■ EXERCISE BRIEF
The required answer is a copy of each line in the entries below that includes "literals".

══ EXTRACTED INFORMATION ══

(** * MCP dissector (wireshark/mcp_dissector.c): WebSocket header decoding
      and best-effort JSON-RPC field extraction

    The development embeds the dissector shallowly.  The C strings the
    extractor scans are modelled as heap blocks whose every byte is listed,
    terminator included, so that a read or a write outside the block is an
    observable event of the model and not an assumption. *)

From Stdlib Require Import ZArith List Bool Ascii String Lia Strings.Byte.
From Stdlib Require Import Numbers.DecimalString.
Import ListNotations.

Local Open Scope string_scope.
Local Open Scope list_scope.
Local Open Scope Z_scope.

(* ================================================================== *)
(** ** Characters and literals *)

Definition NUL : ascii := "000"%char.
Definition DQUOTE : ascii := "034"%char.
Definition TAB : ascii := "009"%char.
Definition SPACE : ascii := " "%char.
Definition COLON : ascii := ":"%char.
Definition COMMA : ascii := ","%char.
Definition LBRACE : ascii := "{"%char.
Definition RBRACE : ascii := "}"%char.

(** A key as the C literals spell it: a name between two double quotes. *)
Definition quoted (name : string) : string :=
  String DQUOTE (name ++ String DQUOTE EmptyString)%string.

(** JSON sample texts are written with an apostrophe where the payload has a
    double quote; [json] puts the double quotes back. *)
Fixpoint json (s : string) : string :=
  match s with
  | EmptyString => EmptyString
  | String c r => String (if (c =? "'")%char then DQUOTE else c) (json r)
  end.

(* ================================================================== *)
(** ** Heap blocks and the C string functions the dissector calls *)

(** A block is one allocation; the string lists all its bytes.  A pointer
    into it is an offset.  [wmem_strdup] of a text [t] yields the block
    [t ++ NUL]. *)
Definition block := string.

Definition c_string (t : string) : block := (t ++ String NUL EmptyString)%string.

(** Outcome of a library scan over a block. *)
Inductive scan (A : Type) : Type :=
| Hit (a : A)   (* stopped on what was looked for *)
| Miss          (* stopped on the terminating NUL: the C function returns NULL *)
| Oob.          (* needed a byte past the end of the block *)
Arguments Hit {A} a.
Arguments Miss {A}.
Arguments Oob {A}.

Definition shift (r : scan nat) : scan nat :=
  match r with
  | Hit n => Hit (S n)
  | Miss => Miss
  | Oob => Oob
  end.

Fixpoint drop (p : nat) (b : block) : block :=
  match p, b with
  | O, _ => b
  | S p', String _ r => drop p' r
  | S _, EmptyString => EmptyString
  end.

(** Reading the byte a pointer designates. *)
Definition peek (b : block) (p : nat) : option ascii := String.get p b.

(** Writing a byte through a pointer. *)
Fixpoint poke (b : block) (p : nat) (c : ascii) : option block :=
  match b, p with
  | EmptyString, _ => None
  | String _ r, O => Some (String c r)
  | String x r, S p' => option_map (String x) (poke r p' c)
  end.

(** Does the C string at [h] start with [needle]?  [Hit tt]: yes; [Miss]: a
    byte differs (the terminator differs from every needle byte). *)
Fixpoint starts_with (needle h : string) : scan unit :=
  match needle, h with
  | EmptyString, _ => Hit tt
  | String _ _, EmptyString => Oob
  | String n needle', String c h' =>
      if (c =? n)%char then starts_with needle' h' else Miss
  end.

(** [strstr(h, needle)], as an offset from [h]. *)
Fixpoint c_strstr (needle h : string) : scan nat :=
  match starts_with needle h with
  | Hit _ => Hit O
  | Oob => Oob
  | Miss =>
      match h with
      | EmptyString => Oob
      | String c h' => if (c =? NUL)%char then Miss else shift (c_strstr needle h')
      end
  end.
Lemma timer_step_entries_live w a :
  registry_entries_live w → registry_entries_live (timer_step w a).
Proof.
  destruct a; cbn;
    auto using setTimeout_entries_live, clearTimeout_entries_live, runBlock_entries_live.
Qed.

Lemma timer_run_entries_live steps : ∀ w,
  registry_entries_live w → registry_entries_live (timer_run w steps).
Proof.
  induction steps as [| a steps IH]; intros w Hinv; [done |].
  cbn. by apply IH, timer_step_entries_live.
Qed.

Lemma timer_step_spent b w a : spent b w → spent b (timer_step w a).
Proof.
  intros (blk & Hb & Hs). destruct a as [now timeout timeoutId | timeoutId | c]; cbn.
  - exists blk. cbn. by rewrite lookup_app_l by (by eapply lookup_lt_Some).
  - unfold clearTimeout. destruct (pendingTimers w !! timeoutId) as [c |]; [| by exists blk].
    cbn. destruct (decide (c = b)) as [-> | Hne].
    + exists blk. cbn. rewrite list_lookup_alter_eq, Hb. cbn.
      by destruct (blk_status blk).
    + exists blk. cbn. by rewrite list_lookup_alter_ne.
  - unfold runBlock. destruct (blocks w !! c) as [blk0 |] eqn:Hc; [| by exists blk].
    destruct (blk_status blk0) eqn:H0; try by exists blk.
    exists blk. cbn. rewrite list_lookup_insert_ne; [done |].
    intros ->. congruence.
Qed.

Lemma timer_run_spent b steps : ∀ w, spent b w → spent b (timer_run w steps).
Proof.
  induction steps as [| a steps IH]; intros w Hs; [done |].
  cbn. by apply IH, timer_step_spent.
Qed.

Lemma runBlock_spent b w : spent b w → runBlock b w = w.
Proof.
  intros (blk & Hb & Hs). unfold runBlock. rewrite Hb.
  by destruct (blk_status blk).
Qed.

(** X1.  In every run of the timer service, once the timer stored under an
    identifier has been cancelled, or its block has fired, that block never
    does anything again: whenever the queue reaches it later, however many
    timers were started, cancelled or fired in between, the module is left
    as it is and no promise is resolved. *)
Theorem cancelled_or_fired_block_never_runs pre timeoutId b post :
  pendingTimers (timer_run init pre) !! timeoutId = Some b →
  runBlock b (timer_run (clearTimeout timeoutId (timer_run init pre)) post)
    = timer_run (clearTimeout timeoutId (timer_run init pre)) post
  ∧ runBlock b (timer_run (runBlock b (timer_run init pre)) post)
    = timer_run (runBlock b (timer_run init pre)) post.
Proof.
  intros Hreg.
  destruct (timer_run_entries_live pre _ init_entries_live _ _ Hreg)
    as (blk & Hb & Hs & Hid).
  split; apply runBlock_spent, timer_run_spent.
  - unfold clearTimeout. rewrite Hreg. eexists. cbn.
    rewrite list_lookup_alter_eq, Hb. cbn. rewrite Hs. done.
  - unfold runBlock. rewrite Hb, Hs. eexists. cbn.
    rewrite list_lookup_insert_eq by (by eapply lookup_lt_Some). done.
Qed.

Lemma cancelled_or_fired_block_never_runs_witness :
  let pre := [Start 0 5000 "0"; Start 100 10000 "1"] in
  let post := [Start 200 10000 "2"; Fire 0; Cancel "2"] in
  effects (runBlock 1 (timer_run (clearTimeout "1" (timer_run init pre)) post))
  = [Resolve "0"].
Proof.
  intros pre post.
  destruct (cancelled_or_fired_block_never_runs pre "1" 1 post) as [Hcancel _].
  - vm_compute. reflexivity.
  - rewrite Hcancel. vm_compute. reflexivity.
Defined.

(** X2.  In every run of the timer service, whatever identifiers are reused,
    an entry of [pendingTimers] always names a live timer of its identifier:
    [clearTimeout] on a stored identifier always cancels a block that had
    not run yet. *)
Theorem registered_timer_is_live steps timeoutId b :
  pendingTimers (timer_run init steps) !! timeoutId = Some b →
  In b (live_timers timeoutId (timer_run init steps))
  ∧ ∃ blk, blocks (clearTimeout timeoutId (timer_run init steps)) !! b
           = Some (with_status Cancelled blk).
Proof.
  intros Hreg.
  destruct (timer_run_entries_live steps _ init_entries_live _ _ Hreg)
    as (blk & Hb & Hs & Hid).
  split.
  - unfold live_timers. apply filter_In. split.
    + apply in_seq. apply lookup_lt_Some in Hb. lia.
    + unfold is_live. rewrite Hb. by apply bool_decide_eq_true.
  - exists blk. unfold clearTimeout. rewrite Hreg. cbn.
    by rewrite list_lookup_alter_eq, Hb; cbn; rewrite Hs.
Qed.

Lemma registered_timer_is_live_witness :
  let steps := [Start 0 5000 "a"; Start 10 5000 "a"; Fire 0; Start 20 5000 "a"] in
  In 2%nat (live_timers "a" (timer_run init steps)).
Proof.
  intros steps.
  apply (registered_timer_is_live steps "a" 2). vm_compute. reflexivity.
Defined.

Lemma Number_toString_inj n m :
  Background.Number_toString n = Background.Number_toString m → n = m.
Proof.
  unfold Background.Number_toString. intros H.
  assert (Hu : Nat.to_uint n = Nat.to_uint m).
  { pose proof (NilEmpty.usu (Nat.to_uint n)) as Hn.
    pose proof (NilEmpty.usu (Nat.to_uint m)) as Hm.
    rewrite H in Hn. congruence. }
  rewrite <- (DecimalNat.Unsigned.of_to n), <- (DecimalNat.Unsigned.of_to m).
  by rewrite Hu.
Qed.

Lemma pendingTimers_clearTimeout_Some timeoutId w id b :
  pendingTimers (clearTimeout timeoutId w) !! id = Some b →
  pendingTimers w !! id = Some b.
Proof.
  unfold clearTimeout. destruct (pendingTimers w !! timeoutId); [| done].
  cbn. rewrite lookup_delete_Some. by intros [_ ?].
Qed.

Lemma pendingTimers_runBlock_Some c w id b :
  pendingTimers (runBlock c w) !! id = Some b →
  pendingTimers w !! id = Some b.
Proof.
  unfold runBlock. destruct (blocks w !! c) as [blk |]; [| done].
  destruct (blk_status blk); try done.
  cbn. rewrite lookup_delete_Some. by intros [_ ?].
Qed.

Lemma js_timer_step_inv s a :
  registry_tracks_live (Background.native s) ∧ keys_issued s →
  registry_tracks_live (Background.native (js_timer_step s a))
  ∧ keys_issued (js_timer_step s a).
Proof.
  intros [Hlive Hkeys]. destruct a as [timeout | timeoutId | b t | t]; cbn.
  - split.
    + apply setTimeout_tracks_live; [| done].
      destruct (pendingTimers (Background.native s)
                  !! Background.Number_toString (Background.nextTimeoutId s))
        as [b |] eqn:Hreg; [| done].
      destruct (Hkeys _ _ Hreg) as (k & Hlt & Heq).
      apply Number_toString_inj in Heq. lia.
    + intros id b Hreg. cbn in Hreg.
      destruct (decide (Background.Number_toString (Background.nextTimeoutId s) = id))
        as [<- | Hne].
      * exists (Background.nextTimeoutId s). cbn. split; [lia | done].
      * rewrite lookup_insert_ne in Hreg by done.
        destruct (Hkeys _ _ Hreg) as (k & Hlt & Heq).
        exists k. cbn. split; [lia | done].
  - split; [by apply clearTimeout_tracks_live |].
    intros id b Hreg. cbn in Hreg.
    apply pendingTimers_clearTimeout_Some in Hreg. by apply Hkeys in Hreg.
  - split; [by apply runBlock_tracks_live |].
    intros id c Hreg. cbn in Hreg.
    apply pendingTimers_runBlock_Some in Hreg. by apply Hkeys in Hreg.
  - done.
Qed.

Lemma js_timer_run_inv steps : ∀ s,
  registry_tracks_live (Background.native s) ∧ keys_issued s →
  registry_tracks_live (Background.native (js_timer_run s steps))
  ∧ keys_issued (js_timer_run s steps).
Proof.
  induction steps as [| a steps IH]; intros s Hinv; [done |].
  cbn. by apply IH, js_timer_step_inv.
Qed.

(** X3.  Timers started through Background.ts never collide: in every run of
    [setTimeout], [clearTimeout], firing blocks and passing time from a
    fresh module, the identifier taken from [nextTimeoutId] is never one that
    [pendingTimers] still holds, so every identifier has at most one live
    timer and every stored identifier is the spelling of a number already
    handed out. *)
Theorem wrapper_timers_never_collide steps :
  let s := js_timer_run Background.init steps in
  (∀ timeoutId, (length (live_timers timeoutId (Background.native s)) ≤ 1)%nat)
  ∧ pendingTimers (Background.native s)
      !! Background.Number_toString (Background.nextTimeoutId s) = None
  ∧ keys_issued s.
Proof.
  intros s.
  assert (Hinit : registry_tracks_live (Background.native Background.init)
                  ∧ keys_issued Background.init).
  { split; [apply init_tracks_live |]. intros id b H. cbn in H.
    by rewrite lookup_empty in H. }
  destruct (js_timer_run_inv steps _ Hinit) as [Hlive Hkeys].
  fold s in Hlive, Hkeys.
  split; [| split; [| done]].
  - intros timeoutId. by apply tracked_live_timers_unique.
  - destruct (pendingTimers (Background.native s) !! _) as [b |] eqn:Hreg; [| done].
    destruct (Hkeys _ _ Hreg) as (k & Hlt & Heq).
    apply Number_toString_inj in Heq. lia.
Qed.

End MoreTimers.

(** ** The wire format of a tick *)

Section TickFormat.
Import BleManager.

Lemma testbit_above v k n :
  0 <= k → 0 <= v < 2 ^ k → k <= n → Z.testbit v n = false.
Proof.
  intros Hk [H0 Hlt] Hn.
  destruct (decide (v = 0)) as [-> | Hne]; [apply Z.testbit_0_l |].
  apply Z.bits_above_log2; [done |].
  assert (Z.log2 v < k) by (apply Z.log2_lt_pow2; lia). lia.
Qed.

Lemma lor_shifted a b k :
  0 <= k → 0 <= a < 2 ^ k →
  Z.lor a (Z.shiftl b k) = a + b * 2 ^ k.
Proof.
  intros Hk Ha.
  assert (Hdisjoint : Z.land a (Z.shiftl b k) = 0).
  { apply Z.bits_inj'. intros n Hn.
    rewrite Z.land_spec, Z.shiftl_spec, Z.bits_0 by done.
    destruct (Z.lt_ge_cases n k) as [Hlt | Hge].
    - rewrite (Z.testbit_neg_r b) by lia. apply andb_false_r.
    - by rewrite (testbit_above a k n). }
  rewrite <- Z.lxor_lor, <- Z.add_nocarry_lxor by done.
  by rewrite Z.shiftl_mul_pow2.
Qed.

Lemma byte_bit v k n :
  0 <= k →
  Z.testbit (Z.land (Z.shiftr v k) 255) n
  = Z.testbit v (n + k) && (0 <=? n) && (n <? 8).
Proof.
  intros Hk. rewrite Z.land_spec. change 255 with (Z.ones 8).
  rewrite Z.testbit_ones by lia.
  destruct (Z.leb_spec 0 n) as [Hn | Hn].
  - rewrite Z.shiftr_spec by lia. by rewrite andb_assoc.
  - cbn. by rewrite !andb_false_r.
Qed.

═══

■ TASK ANSWER
(** ** Characters and literals *)
(** A key as the C literals spell it: a name between two double quotes. *)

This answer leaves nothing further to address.